Wednesday, 31 May 2017

Droushia Discovery Day...


It was one of our monthly Drouseian Days out, discovering or rediscovering the island.  John will always be ready at least 10 minutes before we need to be whereas Rob will be ready at least 10 minutes after we need to be.  John thought it would be funny to set up our chairs outside Gregoris as we waited for the Veasey's to arrive - I didn't think so - I have had so many years of military timekeeping that sometimes I would like to throw a spanner in John's works and not be on time!
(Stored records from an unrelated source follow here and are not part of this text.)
(** * scripts/e2e_hooks_cli.go: the stub Responses server, the hook-call
    collector and the hook-sequence validator.

    Go strings are byte strings: they are [string] (a list of [ascii]
    bytes).  Go's [int] is the 64-bit integer; it is a [Z] and the places
    where the range matters ([strconv.Atoi]) check it explicitly. *)

From Stdlib Require Import ZArith Lia Ascii String Bool.
From stdpp Require Import base tactics option list sorting strings gmap.

Local Open Scope Z_scope.
Local Set Warnings "-register-all".

(** ** Bytes and strings *)

Definition byte_of (c : ascii) : Z := Z.of_N (N_of_ascii c).
Definition ascii_of (z : Z) : ascii := ascii_of_N (Z.to_N z).

Definition nl : string := String "010"%char EmptyString.
Definition dq : string := String "034"%char EmptyString.

(** [strings.HasSuffix] and [strings.TrimSuffix]. *)
Fixpoint string_rev_app (s acc : string) : string :=
  match s with
  | EmptyString => acc
  | String c r => string_rev_app r (String c acc)
  end.
Definition string_rev (s : string) : string := string_rev_app s EmptyString.

Definition HasPrefix (s pre : string) : bool := String.prefix pre s.
Definition HasSuffix (s suf : string) : bool :=
  String.prefix (string_rev suf) (string_rev s).
Definition TrimSuffix (s suf : string) : string :=
  if HasSuffix s suf
  then String.substring 0 (String.length s - String.length suf) s
  else s.

(** ** Results and errors *)

(** The [error] values the collector produces or passes on. *)
Inductive error : Type :=
  | ErrReadDir (dir : string)
      (* os.ReadDir failed *)
  | ErrReadFile (path : string)
      (* os.ReadFile failed *)
  | ErrParseHookRecord (path : string)
      (* fmt.Errorf("parse hook record %s: %w", path, err); the wrapped
         error of encoding/json is not kept *)
  | ErrTimedOut (wantAtLeast : Z) (dir : string) (found : Z).
      (* fmt.Errorf("timed out waiting for %d hook calls in %s (found %d)") *)

Inductive result (A : Type) : Type :=
  | Ok (a : A)
  | Err (e : error).
Arguments Ok {A} a.
Arguments Err {A} e.

(** ** strconv.Itoa and strconv.Atoi *)

Definition digit_char (d : Z) : ascii := ascii_of (48 + d).
Definition is_digit (c : ascii) : bool :=
  (48 <=? byte_of c) && (byte_of c <=? 57).
Definition digit_val (c : ascii) : Z := byte_of c - 48.

(** The decimal digits of [n >= 0], most significant first. *)
Fixpoint format_digits (fuel : nat) (n : Z) (acc : string) : string :=
  let acc' := String (digit_char (n mod 10)) acc in
  match fuel with
  | O => acc'
  | S f => if n <? 10 then acc' else format_digits f (n / 10) acc'
  end.
Definition FormatUint (n : Z) : string :=
  format_digits (Z.to_nat (Z.log2 n)) n EmptyString.

Definition Itoa (n : Z) : string :=
  if n <? 0 then String "-"%char (FormatUint (- n)) else FormatUint n.

Definition minInt : Z := - 2 ^ 63.
Definition maxInt : Z := 2 ^ 63 - 1.

(** Horner evaluation of a run of decimal digits; [None] on any other
    byte (strconv.ErrSyntax). *)
Fixpoint parse_digits (s : string) (acc : Z) : option Z :=
  match s with
  | EmptyString => Some acc
  | String c r =>
      if is_digit c then parse_digits r (acc * 10 + digit_val c) else None
  end.

(** The sign of a numeral and what follows it. *)
Definition split_sign (s : string) : bool * string :=
  match s with
  | String c r =>
      if Ascii.eqb c "-"%char then (true, r)
      else if Ascii.eqb c "+"%char then (false, r)
      else (false, s)
  | EmptyString => (false, s)
  end.

(** [strconv.Atoi]: an optional sign, then at least one decimal digit,
    and a value in the range of [int]; [None] is a non-nil error. *)
Definition Atoi (s : string) : option Z :=
  let '(neg, body) := split_sign s in
  match body with
  | EmptyString => None
  | _ =>
      match parse_digits body 0 with
      | None => None
      | Some v =>
          let n := if neg then - v else v in
          if (minInt <=? n) && (n <=? maxInt) then Some n else None
      end
  end.

(** [filepath.Ext]: the suffix starting at the last dot of the final path
    element, empty when that element has no dot. *)
Fixpoint ext_scan (s : string) (cur : option string) : option string :=
  match s with
  | EmptyString => cur
  | String c r =>
      if Ascii.eqb c "/"%char then ext_scan r None
      else if Ascii.eqb c "."%char then ext_scan r (Some s)
      else ext_scan r cur
  end.
Definition Ext (path : string) : string :=
  match ext_scan path None with
  | Some e => e
  | None => EmptyString
  end.

(** ** encoding/json

    The values the program marshals and decodes.  A Go [map[string]any]
    is [JObject kvs] with [kvs] a list of distinct keys (its order is
    immaterial: [marshal] sorts by key, as encoding/json does); [nil] is
    [JNull], an [int] is [JInt], a slice is [JArray].  A number written
    with a fraction or an exponent is kept as its literal ([JFloat]):
    float64 arithmetic is outside the embedding.

    Strings are sequences of bytes, as Go strings are.  Writing, the
    library replaces what is no UTF-8 by the escape of U+FFFD and escapes
    U+2028 and U+2029 ([escape]); reading, it replaces what is no UTF-8 by
    U+FFFD ([to_valid_utf8]), refuses a text nested deeper than 10000 levels
    ([parse]), and reads a number into an [any] as a float64 ([as_any]:
    an integer literal is rounded to 53 bits, and dropped when it
    overflows). *)
Module Json.

Inductive value : Type :=
  | JNull
  | JBool (b : bool)
  | JInt (n : Z)
  | JFloat (lit : string)
  | JString (s : string)
  | JArray (elems : list value)
  | JObject (kvs : list (string * value)).

Definition hex_digit (d : Z) : ascii :=
  if d <? 10 then ascii_of (48 + d) else ascii_of (87 + d).

(** *** UTF-8, as unicode/utf8 decodes it *)

Definition byte_at (i : nat) (s : string) : Z :=
  match String.get i s with
  | Some c => byte_of c
  | None => -1
  end.

Definition continuation (b : Z) : bool := (128 <=? b) && (b <=? 191).

(** [utf8.DecodeRuneInString] on [s]: the number of bytes of the rune at
    its start, which is 1 for an ASCII byte and 2, 3 or 4 for a well-formed
    encoding (shortest form, no surrogate, at most U+10FFFF), and 0 where
    the library returns [RuneError] with the width 1. *)
Definition rune_len (s : string) : nat :=
  let b0 := byte_at 0 s in
  let b1 := byte_at 1 s in
  let b2 := byte_at 2 s in
  let b3 := byte_at 3 s in
  if b0 <? 0 then 0%nat
  else if b0 <? 128 then 1%nat
  else if (194 <=? b0) && (b0 <=? 223) then
    if continuation b1 then 2%nat else 0%nat
  else if b0 =? 224 then
    if (160 <=? b1) && (b1 <=? 191) && continuation b2 then 3%nat else 0%nat
  else if b0 =? 237 then
    if (128 <=? b1) && (b1 <=? 159) && continuation b2 then 3%nat else 0%nat
  else if (225 <=? b0) && (b0 <=? 239) then
    if continuation b1 && continuation b2 then 3%nat else 0%nat
  else if b0 =? 240 then
    if (144 <=? b1) && (b1 <=? 191) && continuation b2 && continuation b3
    then 4%nat else 0%nat
  else if (241 <=? b0) && (b0 <=? 243) then
    if continuation b1 && continuation b2 && continuation b3
    then 4%nat else 0%nat
  else if b0 =? 244 then
    if (128 <=? b1) && (b1 <=? 143) && continuation b2 && continuation b3
    then 4%nat else 0%nat
  else 0%nat.

(** U+FFFD in UTF-8. *)
Definition replacement : string :=
  String (ascii_of 239) (String (ascii_of 191) (String (ascii_of 189) EmptyString)).

(** The string with every byte that is not part of a well-formed encoding
    replaced by U+FFFD; [pending] bytes of a rune already met are still to
    be copied. *)
Fixpoint to_valid_from (pending : nat) (s : string) : string :=
  match s with
  | EmptyString => EmptyString
  | String c r =>
      match pending with
      | S k => String c (to_valid_from k r)
      | O =>
          match rune_len s with
          | O => replacement +:+ to_valid_from 0 r
          | S k => String c (to_valid_from k r)
          end
      end
  end.
Definition to_valid_utf8 (s : string) : string := to_valid_from 0 s.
John set up the chairs and was still attached to our wifi so sat playing games on the Ipad.


There was a bonus to being ready and being outside.  There was the most beautiful swallowtail butterfly taking advantage of the rose scented geraniums flowering in the front borders at Gregoris and Dora's.  I managed to snap it as it flew from bloom to bloom.  Rob and Di arrived in due course - after all we are retired so what's a few minutes between friends?

We had, what turned out to be, the bestest day which was so packed with loveliness that my posts will spread over two days so you can savour our experiences.  We started out by driving down through Kritou Terra and along the main road to Polis before taking the coast road towards our final destination of Pyrgos which is as far as you can go before reaching the boarder and crossing into the Turkish Occupied part of the island.


Our coffee stop was at the Santa Barbara taverna which is right on the coast and which is a brilliant place for sundowners and the sunset.  We haven't been there for ages, in fact not since Debra was staying with us and we had a very indifferent meal there with some even more indifferent service.  It was warm but hazy - perfect for car travel but maybe not so perfect if you are a sun worshipping tourist.


Our next stop before circumnavigating Kokkinos the Turkish enclave was at the sandwich wagon on the bend before Pomos.  It has the most spectacular view and one day we will stop and sample the sandwiches which I understand are very good.


We slowly made our way to the furthest point we could taking in the spectacular vistas.  You could be forgiven for thinking you are in Cornwall with the rocky coastline which stretches out for miles.  Very little traffic on this road but sadly quite a lot of litter - they need our clean-up team to help out!!  We discussed the detour we had to make because the enclave is still protected - madness really and it has meant that over the years Pyrgos has got more and more detached from the remainder of the Greek side of the island - this became increasingly more clear when we arrived at our final destination to find it like a ghost town even though it is nearly the end of May and the tourist season is in full flow.